Taking Apart The MACD Indicator
Yesterday I began a three part series explaining the MACD Indicator and demonstrating the basic functions of MACD. Today I will focus on the most common way traders utilize the MACD and show you some basic examples so that you can become a bit more familiar with the MACD indicator. From my personal experience I can tell you that many traders find the MACD very complicated and avoid using it because of that. In reality the MACD is one of the simplest indicators to use once you understand the different parts of the indicator. This is why I decided to separate the MACD into three different tutorials.
The Center Line Crossover
The center line crossover is one of the most popular methods of utilizing the MACD Indicator. A bullish center line crossover occurs when the MACD moves above the zero line and turns positive. This happens when the 12-day EMA of the underlying market moves above the 26-day EMA. A bearish crossover occurs when the MACD moves below the zero line to turn negative. This happens when the 12-day EMA moves below the 26-day EMA.
Label The MACD Indicator
Before I begin the analysis I want to label each part of the MACD Indicator to avoid any confusion. The indicator has three parts that all work together. First we have the MACD line, this is the indicator that is providing the difference between the 12 bar and the 26 bar moving average that you see on the chart. The sole purpose of the MACD line is to show you a visual representation of the difference between the two moving averages.

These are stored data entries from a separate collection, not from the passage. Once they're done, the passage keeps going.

Lemma is_bid_of_In (bids : list Bid) (b : Bid) :
  In b bids -> is_bid_of bids (Ok b) = true.
Proof.
  intros Hin. simpl. apply existsb_exists. exists b.
  split; [exact Hin | apply Bid_eqb_eq; reflexivity].
Qed.

Lemma find_bid_proper (st : State) (pf : Profile) (last : Bid) :
  profile st = Some pf -> last_received_bid st = Some last ->
  AllBidsList (getDomain pf) <> [] ->
  (Z.of_nat (length (AllBidsList (getDomain pf))) <= Rand.sys_maxsize)%Z ->
  proper (find_bid st).
Proof.
  intros Hpf Hlast Hne Hfit. rewrite (find_bid_unfold st pf last Hpf Hlast Hfit).
  apply proper_Sample; [apply Nat.le_min_l |].
  intros l [_ [_ Hall]].
  rewrite (similar_loop_filter pf _ _ l [] Hall). simpl.
  destruct (filter _ _) as [| x xs].
  - apply ProbFacts.proper_choice. exact Hne.
  - apply ProbFacts.proper_choice. discriminate.
Qed.

(** X1.  With an offer on the table and a non-empty bid space of at most
    [sys.maxsize] bids the search never fails: it has a run, every run
    returns a bid of the bid space, and the probability of returning one
    is 1. *)
Theorem find_bid_returns_bid_of_domain (st : State) (pf : Profile) (last : Bid) :
  profile st = Some pf -> last_received_bid st = Some last ->
  AllBidsList (getDomain pf) <> [] ->
  (Z.of_nat (length (AllBidsList (getDomain pf))) <= Rand.sys_maxsize)%Z ->
  (exists b, Rand.returns (find_bid st) (Ok b))
  /\ (forall r, Rand.returns (find_bid st) r ->
        exists b, r = Ok b /\ In b (AllBidsList (getDomain pf)))
  /\ (Rand.prob (find_bid st) (is_bid_of (AllBidsList (getDomain pf))) == 1)%Q.
Proof.
  intros Hpf Hlast Hne Hfit.
  destruct (find_bid_member st pf last Hpf Hlast Hne Hfit) as [[r Hr] Hmem].
  split; [| split; [exact Hmem |]].
  - destruct (Hmem r Hr) as [b [-> _]]. exists b. exact Hr.
  - apply ProbFacts.prob_one.
    + exact (find_bid_proper st pf last Hpf Hlast Hne Hfit).
    + intros a Ha. destruct (Hmem a Ha) as [b [-> Hin]].
      apply is_bid_of_In. exact Hin.
Qed.

(** ** The search on a bid space that the sample covers *)

(** a bid space that the sample covers is one [random.sample] can measure *)
Lemma small_fits (n : nat) :
  n <= max_bids_to_check -> (Z.of_nat n <= Rand.sys_maxsize)%Z.
Proof.
  unfold max_bids_to_check, Rand.sys_maxsize. intros Hn.
  apply Z.le_trans with (m := 500%Z); [lia | discriminate].
Qed.

(** a sample of all the indices contains each of them *)
Lemma full_sample_covers (n : nat) (l : list nat) (i : nat) :
  Rand.is_sample n n l -> i < n -> In i l.
Proof.
  intros [Hnd [Hlen Hall]] Hi.
  assert (Hincl : incl (seq 0 n) l).
  { apply NoDup_length_incl; [exact Hnd | rewrite length_seq; lia |].
    intros j Hj. rewrite Forall_forall in Hall. apply in_seq.
    specialize (Hall j Hj). lia. }
  apply Hincl. apply in_seq. lia.
Qed.

Lemma bids_at_full (all_bids : list Bid) (l : list nat) (b : Bid) :
  Rand.is_sample (length all_bids) (length all_bids) l ->
  (In b (bids_at all_bids l) <-> In b all_bids).
Proof.
  intros Hs. split; [apply bids_at_In |].
  intros Hin. apply In_nth_error in Hin. destruct Hin as [i Hi].
  unfold bids_at. apply in_flat_map. exists i. split.
  - apply (full_sample_covers _ l i Hs). apply nth_error_Some. congruence.
  - rewrite Hi. left. reflexivity.
Qed.

(** X2.  On a bid space of at most 500 bids the sample is the whole space,
    and the search returns exactly: any bid that passes the concession test,
    when some bid of the space passes it; any bid of the space, when none
    does. *)
Theorem find_bid_small_domain (st : State) (pf : Profile) (last : Bid)
    (r : result Bid) :
  profile st = Some pf -> last_received_bid st = Some last ->
  AllBidsList (getDomain pf) <> [] ->
  length (AllBidsList (getDomain pf)) <= max_bids_to_check ->
  (Rand.returns (find_bid st) r <->
   exists b,
     r = Ok b
     /\ In b (AllBidsList (getDomain pf))
     /\ ((exists b', In b' (AllBidsList (getDomain pf))
                     /\ passes_concession pf (utility pf last) b' = true) ->
         passes_concession pf (utility pf last) b = true)).
Proof.
  intros Hpf Hlast Hne Hsmall.
  rewrite (find_bid_returns st pf last r Hpf Hlast Hne (small_fits _ Hsmall)).
  rewrite Nat.min_l by exact Hsmall.
  set (all_bids := AllBidsList (getDomain pf)) in *.
  set (pass := passes_concession pf (utility pf last)).
  split.
  - intros [l [b [Hs [-> Hin]]]]. exists b. split; [reflexivity |].
    cbv zeta in Hin.
    destruct (filter pass (bids_at all_bids l)) as [| x xs] eqn:Ef.
    + split; [exact Hin |]. intros [b' [Hb' Hp']].
      assert (Hf : In b' (filter pass (bids_at all_bids l))).
      { apply filter_In. split; [apply (bids_at_full all_bids l b' Hs); exact Hb' | exact Hp']. }
      rewrite Ef in Hf. contradiction.
    + assert (Hf : In b (filter pass (bids_at all_bids l)))
        by (rewrite Ef; exact Hin).
      apply filter_In in Hf. destruct Hf as [Hb Hp].
      split; [eapply bids_at_In; eauto |]. intros _. exact Hp.
  - intros [b [-> [Hin Himp]]].
    assert (Hs : Rand.is_sample (length all_bids) (length all_bids)
                   (seq 0 (length all_bids)))
      by (apply RandFacts.is_sample_seq; lia).
    exists (seq 0 (length all_bids)), b.
    split; [exact Hs |]. split; [reflexivity |]. cbv zeta.
    destruct (filter pass (bids_at all_bids (seq 0 (length all_bids))))
      as [| x xs] eqn:Ef; [exact Hin |].
    rewrite <- Ef. apply filter_In.
    split; [apply (bids_at_full all_bids _ b Hs); exact Hin |].
    apply Himp. exists x.
    assert (Hx : In x (filter pass (bids_at all_bids (seq 0 (length all_bids)))))
      by (rewrite Ef; left; reflexivity).
    apply filter_In in Hx. destruct Hx as [Hx Hp].
    split; [eapply bids_at_In; eauto | exact Hp].
Qed.

(** ** The search below the concession margin *)

(** [Decimal(0.9)] lies above 0.9 *)
Lemma Decimal_0_9_above : (9 # 10 < Dec.value Decimal_0_9)%Q.
Proof. vm_compute. reflexivity. Qed.

(** as long as the offer on the table is worth at most 0.9 to the agent, no
    bid with a utility of 0 or more fails the concession test *)
Lemma all_pass_below_margin (pf : Profile) (prev : Dec.t) (b : Bid) :
  (Dec.value prev <= 9 # 10)%Q ->
  (0 <= Dec.value (utility pf b))%Q ->
  passes_concession pf prev b = true.
Proof.
  intros Hprev Hb. unfold passes_concession. apply DecFacts.gtb_value.
  eapply Qlt_le_trans; [| exact Hb].
  apply DecRounding.sub_value_neg.
  eapply Qle_lt_trans; [exact Hprev | exact Decimal_0_9_above].
Qed.

Lemma find_bid_unfiltered_when_all_pass (st : State) (pf : Profile) (last : Bid) :
  profile st = Some pf -> last_received_bid st = Some last ->
  (forall b, In b (AllBidsList (getDomain pf)) ->
             passes_concession pf (utility pf last) b = true) ->
  (forall r, Rand.returns (find_bid st) r
             <-> Rand.returns (choose_from_sample pf) r)
  /\ (forall P, (Rand.prob (find_bid st) P
                 == Rand.prob (choose_from_sample pf) P)%Q).
Proof.
  intros Hpf Hlast Hpass.
  destruct (Z_le_gt_dec (Z.of_nat (length (AllBidsList (getDomain pf))))
              Rand.sys_maxsize) as [Hfit | Hbig].
  2: { apply Z.gt_lt in Hbig.
       rewrite (find_bid_overflow st pf last Hpf Hlast Hbig),
         (choose_from_sample_overflow pf Hbig).
       split; [intros r | intros P]; reflexivity. }
  rewrite (find_bid_unfold st pf last Hpf Hlast Hfit),
    (choose_from_sample_unfold pf Hfit).
  split.
  - intros r. split; apply returns_Sample_ext; intros l [_ [Hlen Hall]];
      [| symmetry]; apply find_bid_cont_unfiltered; auto.
  - intros P. erewrite prob_Sample_ext; [reflexivity |].
    intros l Hlen Hall. apply find_bid_cont_unfiltered; auto.
Qed.

(** X3.  The concession filter only bites when the offer on the table is
    worth more than 0.9 to the agent.  For any last received bid worth at
    most 0.9, and utilities that are not negative, the search is the
    unfiltered choice among the sampled bids: same possible results, same
    probabilities. *)
Theorem find_bid_unfiltered_below_margin (st : State) (pf : Profile) (last : Bid) :
  profile st = Some pf -> last_received_bid st = Some last ->
  (Dec.value (utility pf last) <= 9 # 10)%Q ->
  (forall b, In b (AllBidsList (getDomain pf)) ->
             (0 <= Dec.value (utility pf b))%Q) ->
  (forall r, Rand.returns (find_bid st) r
             <-> Rand.returns (choose_from_sample pf) r)
  /\ (forall P, (Rand.prob (find_bid st) P
                 == Rand.prob (choose_from_sample pf) P)%Q).
Proof.
  intros Hpf Hlast Hprev Hpos.
  apply (find_bid_unfiltered_when_all_pass st pf last Hpf Hlast).
  intros b Hb. apply all_pass_below_margin; [exact Hprev | apply Hpos; exact Hb].
Qed.

(** ** The distribution of the bid returned *)

Module UniformFacts.

Lemma map_nth_error_seq {A B : Type} (g : option A -> B) (xs : list A) :
  map (fun i => g (nth_error xs i)) (seq 0 (length xs))
  = map (fun x => g (Some x)) xs.
Proof.
  induction xs as [| x xs IH]; [reflexivity |].
  simpl. f_equal. rewrite <- seq_shift, map_map. exact IH.
Qed.

(** [random.choice] gives every position the same weight *)
Lemma prob_choice {A : Type} (xs : list A) (P : result A -> bool) :
  xs <> [] ->
  Rand.prob (Rand.choice xs) P
  = Rand.average (map (fun x => if P (Ok x) then 1%Q else 0%Q) xs).
Proof.
  intros Hne. destruct xs as [| x0 xs0]; [congruence |].
  unfold Rand.choice. set (xs := x0 :: xs0).
  cbn [Rand.prob]. f_equal.
  exact (map_nth_error_seq
           (fun o => if P match o with
                          | Some a => Ok a
                          | None => Raise IndexError
                          end then 1%Q else 0%Q) xs).
Qed.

MACD Line Is The Difference Between The Slow And Fast Moving Average
The next line is the Signal Line. The sole purpose of the Signal Line is to create a smoothing of the MACD Line. The Signal Line creates a moving average of the MACD line. If you recall in yesterday’s tutorial I demonstrated the
basics of trading MACD Line and Signal Line crossovers.
The next part of the MACD Indicator is the Histogram. This is simply the visual representation of the difference between the MACD Line and the Signal Line. The wider apart the MACD Line moves away from the Signal Line the more activity you will see on the Histogram. If there is very little or no distance between the MACD Line and the Signal Line then you would see very little or no action on the Histogram.
To Make Life Easier
I suggest you look at the MACD Indicator as an external and internal indicator. Meaning the MACD Line represents what is currently happening in regards to market price. However, the Signal Line and the Histogram are internal and only react to the indicator and not the market. I call the Signal Line and the Histogram indicators for another indicator.
In today’s exercise we won’t be using either the Signal Line or the Histogram so you only need to focus on the MACD Line. I’m going to turn on both of the moving averages so you can see how the Center Line crossover signal is generated.
Pay attention to the Moving Averages and notice what happens each time they cross each other both on the way up and on the way down. Each time the moving averages cross each other the MACD Line crosses either above or below the Center Line. Center Line is just a middle ground zero area and each time the MACD Line moves north of the Center Line it means that the short term or fast moving average has crossed above the slow moving average. In our case the 12 day moving average is the fast moving average and the 26 day moving average is the slow moving average. Conversely, each time the MACD Line moves south of the Center Line the slow moving average has crossed above the fast moving average and as a result the trend turned down.